Pasta Dura bread is a hearty Italian bread made with durum or semolina flour. It is a good source of fiber and has a crusty exterior with a soft interior. It is easy to make with a little practice and the right ingredients.
Instructions
1. Make the biga. The biga is like a starter and is the source of the fermentation in the dough. Mix together half the cold water, the yeast, half the sugar and a pinch of salt. Mix in the flour, cover and leave overnight. This needs to be left out, not refrigerated.
2. Mix together the dough in another bowl by combining the remaining cold water, the remaining sugar, 1 tsp. of salt and the olive oil. Gradually beat in the durum (semolina or continental) flour. Rip the biga, making small pieces you'll the add to the dough.

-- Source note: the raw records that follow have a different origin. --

Lemma fenced_plain pre body post :
  backtick ∉ pre -> backtick ∉ body ->
  fenced fence (pre ++ fence ++ body ++ fence ++ post) = Some (strip body).
Proof.
  intros Hpre Hbody. unfold fenced, split_str. rewrite fence_eq.
  rewrite split_go_at_sep by done. rewrite split_go_at_sep by done.
  simpl rev. simpl app at 1. by rewrite split_go_no_head.
Qed.

Lemma fenced_json pre body post :
  backtick ∉ pre -> backtick ∉ body -> starts_with_char backtick post = false ->
  fenced fence_json (pre ++ fence_json ++ body ++ fence ++ post)
  = Some (strip body).
Proof.
  intros Hpre Hbody Hpost. unfold fenced, split_str.
  rewrite fence_json_eq, fence_eq. rewrite split_go_at_sep by done.
  destruct (split_go_head (backtick :: [backtick; backtick] ++ lit "json") []
              (body ++ [backtick; backtick; backtick] ++ post))
    as (p & q & tl & Hs & -> & Hq).
  simpl rev. rewrite !app_nil_l.
  assert (Hq' : q = [] \/ exists q', q = backtick :: q'
                  /\ startswith ([backtick; backtick] ++ lit "json") q' = true).
  { destruct Hq as [->|Hq]; [by left|right].
    by apply startswith_cons_inv. }
  clear Hq.
  assert (Hnot : forall t, starts_with_char backtick post = false ->
                           post = backtick :: t -> False).
  { intros t Hp ->. discriminate Hp. }
  symmetry in Hs. apply app_eq_inv in Hs as [(k & -> & Hk)|(k & -> & Hk)].
  - destruct k as [|a [|b [|c k]]].
    + rewrite app_nil_r. by rewrite split_go_no_head.
    + exfalso. simpl in Hk. injection Hk as _ Hk.
      destruct Hq' as [->|(q' & -> & Hq')]; [done|].
      injection Hk as <-.
      apply startswith_cons_inv in Hq' as (s1 & [= <-] & Hq').
      apply startswith_cons_inv in Hq' as (s2 & Hp2 & _).
      by eapply Hnot.
    + exfalso. simpl in Hk. injection Hk as _ _ Hk.
      destruct Hq' as [->|(q' & -> & Hq')]; [done|].
      injection Hk as <-.
      apply startswith_cons_inv in Hq' as (s1 & Hp1 & _).
      by eapply Hnot.
    + simpl in Hk. injection Hk as <- <- <- _.
      change (body ++ backtick :: backtick :: backtick :: k)
        with (body ++ (backtick :: [backtick; backtick]) ++ k).
      by rewrite split_go_at_sep.
  - destruct k as [|c k].
    + rewrite app_nil_r in *. by rewrite split_go_no_head.
    + exfalso. destruct Hq' as [->|(q' & -> & _)]; [done|].
      injection Hk as <- _. apply Hbody. apply elem_of_app. right. left.
Qed.

(** X26. An ARK answer without the report tag that is no JSON as it stands
    but carries a markdown fence is recovered in two cases.  With a fence
    tagged [json], no backtick before the fence nor inside it, and a text
    after the closing fence that does not begin with a backtick, the client
    parses the text between the two fences, stripped of surrounding white
    space.  With a plain fence, no backtick before it nor inside it, and no
    fence tagged [json] anywhere in the answer, it does the same.  What
    follows the closing fence is ignored, and if the fenced text does not
    parse either, the process ends with status 1. *)
Theorem X26_fenced_answer_is_recovered (loads : str -> option json)
    (data : json) (content pre body post : str) :
  ark_content data = Some (JStr content) ->
  contains tag_open content = false ->
  loads content = None ->
  backtick ∉ pre -> backtick ∉ body ->
  let inner :=
    match loads (strip body) with Some v => Ok v | None => Exit 1 end in
  (content = pre ++ fence_json ++ body ++ fence ++ post ->
   starts_with_char backtick post = false ->
   ark_handle loads data = inner)
  /\ (content = pre ++ fence ++ body ++ fence ++ post ->
      contains fence_json content = false ->
      ark_handle loads data = inner).
Proof.
  intros Hdata Htag Hloads Hpre Hbody inner. subst inner.
  unfold ark_handle. rewrite Hdata. split.
  - intros -> Hpost.
    assert (Hne : truthy (JStr (pre ++ fence_json ++ body ++ fence ++ post)) = true).
    { unfold truthy. destruct pre; [|done]. by rewrite fence_json_eq. }
    rewrite Hne, Htag, Hloads. simpl negb. cbv iota.
    by rewrite contains_app, fenced_json.
  - intros -> Hnojson.
    assert (Hne : truthy (JStr (pre ++ fence ++ body ++ fence ++ post)) = true).
    { unfold truthy. destruct pre; [|done]. by rewrite fence_eq. }
    rewrite Hne, Htag, Hloads, Hnojson. simpl negb. cbv iota.
    by rewrite contains_app, fenced_plain.
Qed.
Lemma index_loop_spec fuel i k c :
  0 <= i -> cache_at l k c -> (List.length l - k < fuel)%nat ->
  exists c', index_loop fuel d i c = (Ok tt, c') /\
    (cache_at l (if Z.of_nat k <? i then Nat.min (Z.to_nat i) (List.length l) else k) c').
Proof.
  intros Hi. revert k c. induction fuel as [|f IH]; intros k c Hc Hf; [lia|].
  destruct Hc as (Hk & H1 & H2 & H3). cbn [index_loop]. rewrite H1, H3.
  destruct (Z.ltb_spec (Z.of_nat k) i) as [Hlt|]; cbn [andb]; [|by exists c].
  destruct (Z.eqb_spec (zlen (seg_at l k)) 0) as [He|He]; cbn [negb].
  { exists c. split; [done|]. assert (List.length l = k) as Hlk.
    { unfold seg_at in He. destruct (l !! k) as [s|] eqn:E; [|apply lookup_ge_None in E; lia].
      pose proof (seg_pos s (segment_at k s E)). cbn in He. lia. }
    rewrite Nat.min_r by lia. rewrite Hlk. by repeat split. }
  rewrite Hd, H2.
  assert (k < List.length l)%nat.
  { destruct (Nat.eq_dec k (List.length l)) as [->|]; [|lia].
    exfalso. apply He. unfold seg_at. by rewrite lookup_ge_None_2. }
  destruct (rest_at (S k) ltac:(lia)) as [Hs Hr]. rewrite Hs, Hr.
  destruct (IH (S k) {| m_lastIndex := Z.of_nat k + 1;
     m_lastEnd := zlen (concat (take (S k) l)) + zlen (seg_at l (S k));
     m_lastItem := seg_at l (S k) |}) as (c' & Hc' & Hat); [|lia|].
  { repeat split; cbn [m_lastIndex m_lastEnd]; [lia|lia|]. by rewrite (take_S_concat (S k)). }
  exists c'. rewrite Hc'. split; [done|].
  destruct (Z.ltb_spec (Z.of_nat (S k)) i); [done|]. by replace (Nat.min (Z.to_nat i) (List.length l)) with (S k) by lia.
Qed.

Lemma index_reset_spec i c :
  0 <= i < 2 ^ 64 - 1 -> cache_ok l c ->
  exists k c', index_reset d i c = (Ok tt, c') /\ cache_at l k c' /\ Z.of_nat k <= i.
Proof.
  intros Hi Hc. unfold index_reset. destruct (Z.ltb_spec i (m_lastIndex c)) as [Hlt|Hge].
  - rewrite Hd. destruct (rest_at 0 ltac:(lia)) as [Hs Hr].
    change (zlen (concat (take 0 l))) with 0 in Hs, Hr.
    rewrite cropped_from_0 in Hs, Hr. rewrite Hs, Hr.
    exists 0%nat. eexists. split; [done|]. split; [|lia].
    repeat split; cbn [m_lastEnd]; [lia|]. by rewrite take_S_concat.
  - destruct Hc as [Hc|(k & Hk)]; [lia|]. exists k, c. split; [done|]. split; [done|].
    destruct Hk as (_ & Hk & _). lia.
Qed.

(** [operator[]] on data whose payload is a sequence of items, whatever the cache
    holds. *)
Lemma index_segments i c :
  0 <= i < 2 ^ 64 - 1 -> cache_ok l c ->
  exists c', index d i c = (Ok (seg_at l (Z.to_nat i)), c') /\ cache_ok l c'.
Proof.
  intros Hi Hc. destruct (index_reset_spec i c Hi Hc) as (k & c1 & H1 & Hk & Hle).
  unfold index. rewrite H1.
  destruct (index_loop_spec (S (List.length d)) i k c1 ltac:(lia) Hk) as (c2 & H2 & Hat).
  { pose proof (segments_length l Hl). lia. }
  rewrite H2. exists c2. split; [|right; eauto].
  assert (m_lastItem c2 = seg_at l (Z.to_nat i)) as ->.
  { destruct Hat as (_ & _ & _ & ->). destruct (Z.ltb_spec (Z.of_nat k) i).
    - destruct (Nat.min_spec (Z.to_nat i) (List.length l)) as [[? ->]|[? ->]]; [done|].
      unfold seg_at. by rewrite !lookup_ge_None_2 by lia.
    - by replace (Z.to_nat i) with k by lia. }
  f_equal. unfold seg_at. destruct (l !! Z.to_nat i) as [s|] eqn:E; [|done].
  apply segment_make_small. by eapply segment_at.
Qed.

3. Flour your flat surface and then knead the dough until smooth and elastic. Shape the dough and put it on a floured or parchment covered baking sheet. Cover it and allow it to rise for 30 to 40 minutes. One of the most traditional shapes is in a round or long baguette style.
4. Bake until golden brown in an oven preheated to 350 degrees F. One of the best ways to serve this type of bread is with a topping of tomato, red onion and basil. Put this on after slicing and toasting the bread. Before toasting, top with olive oil, sea salt and pepper.